Jeff Sessions and Sarah Huckabee Sanders think like Nazis.

Paul Cortes
5 min readJun 15, 2018

Children are being separated from their parents when attempting to immigrate into the United States through Mexico. That has been the news for the past week or two, and it is appalling. You don’t need to be a “bleeding heart liberal” to actually feel something akin to revulsion. But you do need to be a particular type of human to appear to not feel anything about this.

Today, Sarah Huckabee Sanders, President Trump’s spokeswoman, vehemently defended this policy against probably the most basic question anyone can ask: is it moral? She failed miserably, eliciting anger and indignation from many in the press room. But what shocked me more, as a simple spectator to this whole fiasco, is that she justified the morality — or, say, correctness — of this policy by taking page from Nazi Germany: “It is a moral policy to follow and enforce the law.”

I’ve been on the lookout for articles, twitter posts, or news clips on this phrase. There are a lot of those directed at other aspects of her appearance today. For example, invoking the Bible as a justification for following the law. That’s messed up for reasons that I’m not particularly versed in, but others have covered that pretty well. What interests me is the idea that following the law is, by and of itself, a moral stance.

I’m a lawyer, so I pay attention to these things by default. But I’m also a law geek, and I paid attention in some of the most erudite (a.k.a. impractical) classes while in law school. So when I heard what came out of Mrs. Huckabee’s mouth, I ran to my old jurisprudence coursebook (a.k.a. the theory of law, and yes, I still keep my law school books).

That class was an 8am, middle-of-the-week snoozefest. I love theoretical discussions on the underpinnings of law, but man was that hard to do that early in the day. But I did read, and paid attention sometimes.

One of those occasions was a discussion on Nazi Germany and the Nuremberg Trials. When the Allies won, many asked themselves how a cultured, civilized, and scientific society like Germany could commit the atrocities and barbarities of the Third Reich. The Nuremberg Trials on Nazi judges had that question dead center. I don’t want to attempt to give a history lesson here, so I’ll just refer to the seminal film Judgment at Nuremberg. The film’s plot revolves around the trial of the German judges that applied the laws passed by Hitler’s Nazi government. In particular, the film revolves around a Nazi judge’s conviction of a Jewish man for having sex with a German girl. His crime was violating the racist, eugenics-based laws that the Nazis imposed on the German people.

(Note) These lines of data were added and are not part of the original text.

Lemma add_entry_spec t e :
trie_wf f t -> entry_wf f e -> Forall (compatible e) (leaves t) ->
updated t (add_entry t e) e.
Proof.
intros Ht He. pose proof He as (Hw & Hf & Hq).
induction t as [|a p x l IHl r IHr]; intros Hc; [inversion Ht|].
pose proof (trie_wf_inv _ _ _ _ _ _ Ht) as (Hx & Hxf & Hpx & Hch).
assert (Hwx : width x = width (e_addr e)) by (apply width_family; congruence).
pose proof (get_matching_prefix_length_spec x (e_addr e) Hx Hw ltac:(congruence)) as Hcp.
unfold add_entry in *. cbn [iptrie_add_internal].
set (m := get_matching_prefix_length (Some x) (Some (e_addr e))) in *.
pose proof (compatible_root a p x l r e m Ht He Hc Hcp) as Hroot.
destruct ((e_prefix e =? p) &&
  (compare_addresses (Some x) (Some (e_addr e)) (e_prefix e) =? 0)) eqn:Etest.
- (* the entry is already there *)
  apply andb_true_iff in Etest as [Hp%Z.eqb_eq Hcmp%Z.eqb_eq]. rewrite Hp in Hcmp.
  apply node_compare in Hcmp; [|done..].
  destruct Hch as [[-> ->]|(Hpw & Hl & Hr & Hbl & Hbr)].
  + by apply updated_leaf.
  + destruct Hroot as [Hlt _]; [right; by eapply trie_wf_not_null|].
    exfalso. destruct Hcp as (Hm & _ & Hd).
    destruct (Z.lt_ge_cases m p) as [Hmp|]; [|lia].
    apply Hd; [lia|]. by apply Hcmp; lia.
- destruct Hroot as [Hlt Hleaf]; [by left|].
  pose proof Hcp as (Hm & Hag & _).
  assert (Hlen : (if m >? p then p else m) = Z.min m p) by (rewrite Z.gtb_ltb; zbool; lia).
  rewrite Hlen. destruct (Z.ltb_spec (Z.min m p) p) as [Hmp|Hmp].
  + (* a new branching node *)
    rewrite Z.min_l in * by lia. rewrite get_bit_at_index_spec by lia.
    apply updated_branch; done || lia.
  + (* the whole prefix of the node matches *)
    assert (Hpm : p <= m) by lia. rewrite Z.min_r in * by lia.
    destruct Hch as [[-> ->]|(Hpw & Hl & Hr & _)]; [specialize (Hleaf eq_refl); lia|].
    pose proof (trie_wf_not_null _ _ Hl) as El.
    assert (Hcc : Forall (compatible e) (leaves l) /\ Forall (compatible e) (leaves r)).
    { cbn [leaves] in Hc. rewrite El in Hc. cbn in Hc. by apply Forall_app in Hc. }
    assert (Hagp : agree x (e_addr e) p) by (eapply agree_le, Hag; lia).
    rewrite get_bit_at_index_spec by lia.
    destruct (abit (e_addr e) p) eqn:Eb; cbn [b2z];
      [change (1 =? 0) with false|change (0 =? 0) with true]; cbn iota;
      (apply updated_down; [done..|]); rewrite Eb; split; try done;
      [apply IHr|apply IHl]; tauto.
Qed.
End Family.

(** ** Refinement of the abstract map *)

Definition trie_ok (f : Z) (t : iptrie_node) : Prop := t = Null \/ trie_wf f t.

(** [t] is what adding [es] (oldest first) gives. *)
Record represents (f : Z) (es : list entry) (t : iptrie_node) : Prop := {
  rep_ok : trie_ok f t;
  rep_leaves : Forall (fun e' => Exists (fun e => same_prefix e e') es) (leaves t);
  rep_lookup : forall z, addr_wf z -> sa_family z = f ->
    iptrie_lookup_as_internal t z = spec_lookup (rev es) z
}.

Lemma compatible_same e e0 e' : compatible e e0 -> same_prefix e0 e' -> compatible e e'.
Proof.
  intros Hc [Hp Ha]. destruct Hc as [[Hp' Ha']|Hd].
  - left. split; [congruence|]. eapply agree_trans; [exact Ha'|]. rewrite Hp'. exact Ha.
  - right. intros Hag. apply Hd. rewrite Hp. eapply agree_trans; [exact Hag|].
    apply agree_sym. eapply agree_le, Ha. lia.
Qed.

H.L.A. Hart theorized that these judges had no choice but to follow a properly enacted statute, however they may have felt about it. That’s legal positivism, divorcing law from morality. His adversary in this debate, L. L. Fuller, had a more nuanced view on law and morality (in my opinion, at least). A law has to be faithful to morality, or else it risks losing the very essence that makes it a law.

Judgment at Nuremberg’s emphasis on the consequences of following the law is an important focus. When normal people think about Nazi Germany, we think about the Holocaust, Hitler, and World War II. We usually don’t think about life in Nazi Germany beyond death squads and Nazi salutes. But people lived under severe laws, and they were implemented by civil servants, such as judges and prosecutors and bureaucrats. The system was much like our own; it was the laws that were different. Substance over form, if you will.

“Orderly and lawful processes are good in themselves,” said Attorney General Jeff Sessions when discussing the policy in question. But no, that’s wrong. In a vacuum, that tidbit sounds nice. But with the benefit of history and the experience of dealing with everyday people, we know that it is not right. For God’s sake, we have a Hollywood movie genre dedicated to future government dystopias! We know that Blade Runner, Children of Men, and Handmaid’s Tale-type governments are bad governments with bad, unjust laws. We see it on TV all the time.

But the idea that a legal process is just or moral merely because it is legal is logically baseless. I don’t think even Hart’s positivism went that far. Seeing the nation’s top lawyer employing this rhetorical device to justify an inhuman government policy is shocking, sad, and disturbing. When I saw our country, which prides itself on the rule of law, debase itself like that, without the smallest hint of self-awareness, or worse yet, with all the intent in the world, I wanted to cry.

This type of rationale opens the door to a future that looks too much like the past. The end of the twentieth century was supposed to usher in a new kind of world; a civilization that would not look towards the past for instructions but that would plow forward on the backs of a Pax Americana and technological development towards a more egalitarian society. That idea has been discarded and left to rot in the cells of our racist penal system, shot dead in our elementary and high schools, drowned in our oil spills, and forgotten in the highest echelons of our government. We look back not in search of lessons learned but in search of follies to repeat. This is not what the greatest country in the world does, and I fear that policies like this one will take us past a rapidly approaching point of no return. Defending the morality of ripping poor, despondent families apart whose only crime is to physically traverse an imaginary line for the chance of a better life, and doing it under the aegis of the law, nullifies the rule of law itself. An unjust law is no law at all, and to the extent this policy is a law (something that itself is doubtful), it is wholly unjust.